Young women are entering the workforce with more education than their male colleagues, according to a new report by the Pew Research Center. Most don't think they've been discriminated against, so far. But they think that over time they will earn less than their male peers and have fewer opportunities for advancement.
According to the Pew study, most young Americans — but more women than men — believe more change is necessary to achieve equity in the workplace. And young women think their careers will suffer if they take time off to have a baby.
"My advice to women in the workplace would be to keep your head down, work hard and know your stuff," wrote Nancy Reyes, a New York business executive, in a letter published in the New York Times. "The more you know, the more powerful you are. Always be thorough. Strive to be the person that people count on."
Though the survey focuses on women from what's called the millennial generation, it also looks at attitudes about women and work across generations. The Daily Circuit will discuss the latest research from Pew and consider the remaining barriers to women in the workplace.
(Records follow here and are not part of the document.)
(** ECMAScript WhiteSpace and LineTerminator code points, which
    [String.prototype.trim] strips and [parseInt] skips. *)
Definition isWhiteSpace (c : N) : bool :=
  ((9 <=? c) && (c <=? 13) || (c =? 32) || (c =? 160) || (c =? 5760)
   || (8192 <=? c) && (c <=? 8202) || (c =? 8232) || (c =? 8233)
   || (c =? 8239) || (c =? 8287) || (c =? 12288) || (c =? 65279))%N.

Fixpoint trimStart (s : JsString) : JsString :=
  match s with
  | [] => []
  | c :: s' => if isWhiteSpace c then trimStart s' else s
  end.

Definition trimEnd (s : JsString) : JsString := rev (trimStart (rev s)).

(** [s.trim()] *)
Definition trim (s : JsString) : JsString := trimEnd (trimStart s).

(** [s.split(sep)] for a one-character separator: never empty, the pieces
    between the occurrences of [sep] from left to right. *)
Fixpoint split (sep : N) (s : JsString) : list JsString :=
  match s with
  | [] => [[]]
  | c :: s' =>
      if (c =? sep)%N then [] :: split sep s'
      else match split sep s' with
           | p :: ps => (c :: p) :: ps
           | [] => [[c]]
           end
  end.

Fixpoint startsWith (p s : JsString) : bool :=
  match p, s with
  | [], _ => true
  | _ :: _, [] => false
  | a :: p', b :: s' => (a =? b)%N && startsWith p' s'
  end.

(** [s.includes(p)] *)
Fixpoint includes (p s : JsString) : bool :=
  startsWith p s ||
  match s with
  | [] => false
  | _ :: s' => includes p s'
  end.

(** [parts.join(sep)] *)
Fixpoint join (sep : JsString) (parts : list JsString) : JsString :=
  match parts with
  | [] => []
  | [p] => p
  | p :: ps => p ++ sep ++ join sep ps
  end.

(** ** Numbers read from strings

    Only decimal integers are represented: [None] stands for [NaN].  The
    values are exact integers; the source only compares them with calendar
    fields or with an array length, where a double and the exact integer
    agree. *)

Definition isDigit (c : N) : bool := ((48 <=? c) && (c <=? 57))%N.

Definition digitVal (c : N) : Z := Z.of_N c - 48.

(** The longest prefix of decimal digits of [s], folded into [acc]; the
    boolean tells whether a digit was read. *)
Fixpoint readDigits (s : JsString) (acc : Z) (seen : bool) : Z * bool :=
  match s with
  | c :: s' =>
      if isDigit c then readDigits s' (acc * 10 + digitVal c) true
      else (acc, seen)
  | [] => (acc, seen)
  end.

(** The value of a run of digits read after [a]. *)
Definition readAll (ds : JsString) (a : Z) : Z :=
  fold_left (fun acc c => (acc * 10 + digitVal c)%Z) ds a.

(** [parseInt(s, 10)]: leading white space is skipped, one sign is
    accepted, then the longest run of digits is read; whatever follows is
    ignored; no digit at all gives [NaN]. *)
Definition parseInt10 (s : JsString) : option Z :=
  let s1 := trimStart s in
  let '(neg, s2) :=
    match s1 with
    | 45%N :: r => (true, r)
    | 43%N :: r => (false, r)
    | _ => (false, s1)
    end in
  match readDigits s2 0 false with
  | (v, true) => Some (if neg then - v else v)%Z
  | (_, false) => None
  end.
(** A value of Go's [any] as the package meets it: what [encoding/json]
    decodes into an [any] (nil, bool, float64, string, slice, string-keyed
    map), a native [int] (parameters built locally), and a struct value. *)
Inductive any : Type :=
  | ANil
  | ABool (b : bool)
  | AInt (i : Z)
  | AFloat64 (f : float)
  | AString (s : string)
  | ASlice (l : list any)
  | AMap (m : gmap string any)
  | AStruct (tname : string) (fields : list (string * any)).

Record RPCMessage : Type := mkRPC {
  Type_ : MessageType;
  ID : string;
  Method : string;
  Params : gmap string any;
  Result : any;
  Error : option string;
  ErrorCode : Z
}.

Record NegotiationMessage : Type := mkNeg {
  NType : MessageType;
  ClientID : string;
  AuthCode : string;
  UseCompression : bool
}.

End Msg.

(** ** Time ([time] of the Go library) *)

Module GoTime.

(** [time.Duration] counts nanoseconds in an [int64]. *)
Definition Second : Z := 1000000000.
Definition Minute : Z := 60 * Second.

(** An instant of the monotonic clock, in nanoseconds. *)
Definition instant := Z.

(** [t.Sub(u)]: the duration [t - u], or the largest or smallest duration
    when the difference does not fit one. *)
Definition Sub (t u : instant) : Z :=
  let d := t - u in
  if d <? Int64.min_int then Int64.min_int
  else if Int64.max_int <? d then Int64.max_int
  else d.

(** [time.Since(t)] at the instant [now]. *)
Definition Since (now t : instant) : Z := Sub now t.

End GoTime.
(** * Employee Management System: the client-side fetch-and-form layer

    A shallow embedding of the React components [EmployeeForm],
    [EmployeeList], [SearchBar], [Dashboard] and of the [employeeService]
    gateway, followed by the properties of the specification.

    Component state lives in one [World]; the handlers are programs of a
    small state-and-exception monad whose trace records every gateway
    call, notification, console message and confirmation prompt in the
    order in which the JavaScript performs them.

    A handler runs to its end before the next one starts: an [await] is a
    call whose reply is at hand, so overlapping requests are not modelled.
    The replies have the shapes the backend contract gives them.  A state
    setter takes effect at once; no handler reads a state variable after
    setting it, so this agrees with the closures of React.  The renders
    between two handlers are steps of their own where they matter: the
    effects of a component, and the mounting of the form and of the list,
    which the dashboard renders only part of the time and which start from
    their initial state each time they are rendered again. *)

From Stdlib Require Import ZArith NArith Ascii String.
From Stdlib Require Import Floats.SpecFloat.
From stdpp Require Import gmap strings list pretty sorting.

Local Open Scope N_scope.

(** ** JavaScript strings

    A string is a sequence of UTF-16 code units.  Literals of the source
    are ASCII and are written [lit "..."]. *)

Definition jsstring : Type := list N.

Definition lit (s : string) : jsstring :=
  N_of_ascii <$> list_ascii_of_string s.

(** [WhiteSpace] and [LineTerminator] of ECMAScript: the code units removed
    by [String.prototype.trim] and matched by the regular expression class
    [\s]. *)
Definition is_space (c : N) : bool :=
  (c =? 9) || (c =? 10) || (c =? 11) || (c =? 12) || (c =? 13) || (c =? 32)
  || (c =? 160) || (c =? 5760) || ((8192 <=? c) && (c <=? 8202))
  || (c =? 8232) || (c =? 8233) || (c =? 8239) || (c =? 8287)
  || (c =? 12288) || (c =? 65279).
(** * c-hashmap: a shallow embedding of [hashmap.h] and [_hashmap.h]

    The library is a set of GNU C statement-expression macros over three
    structs (table entry, entry-order list node, hashmap).  The macros are
    embedded as state-passing functions over an explicit heap: every
    [calloc] and [free] of the source is a heap operation here, pointers are
    addresses, and an access to memory that is not live is undefined
    behaviour ([None]).

    Data model: LP64 ([size_t] is an unsigned 64-bit integer, [long long] a
    signed one, [double] is IEEE binary64).  Keys and values are carried as
    integers: a [long long] key is its value, a pointer key its address.
    The [==] of two keys is the equality of these integers, as it is in the
    source for [long long] and pointer keys.  For [double] keys the source
    compares by the IEEE rules, under which a NaN differs from itself and the
    two zeros are equal: the hash of a [double] key is embedded here, its
    comparison is not, and every theorem about a map is stated for a map of
    [long long] keys ([HASHMAP_INIT IntegerKey]). *)

From Stdlib Require Import ZArith Lia SpecFloat.
From stdpp Require Import gmap list.

Open Scope Z_scope.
LEARN MORE ABOUT YOUNG WOMEN AND WORK:
• Pew survey finds pay gains for millennial women
The improvement in pay is largely due to rising earnings of women who are increasingly better educated. Thirty-eight percent of women 25 to 32, for instance, report having a bachelor's degree, versus 31% of men. There's also greater labor force participation among women and an increased presence in more lucrative jobs. ... Though the pay gains are significant, researchers warn that women still face roadblocks in achieving and maintaining parity in pay over the course of their professional lives. (Los Angeles Times)
Millennial Women Make Nearly as Much as Men, but Still Have Dim View of Equality
Among workers ages 25 to 34, the hourly wage gap is considerably narrower, with women earning 93 cents for every dollar men did last year. For all workers, ages 16 and older, the hourly wage gap is wider, with women earning 84 cents for each dollar men do.(Wall Street Journal)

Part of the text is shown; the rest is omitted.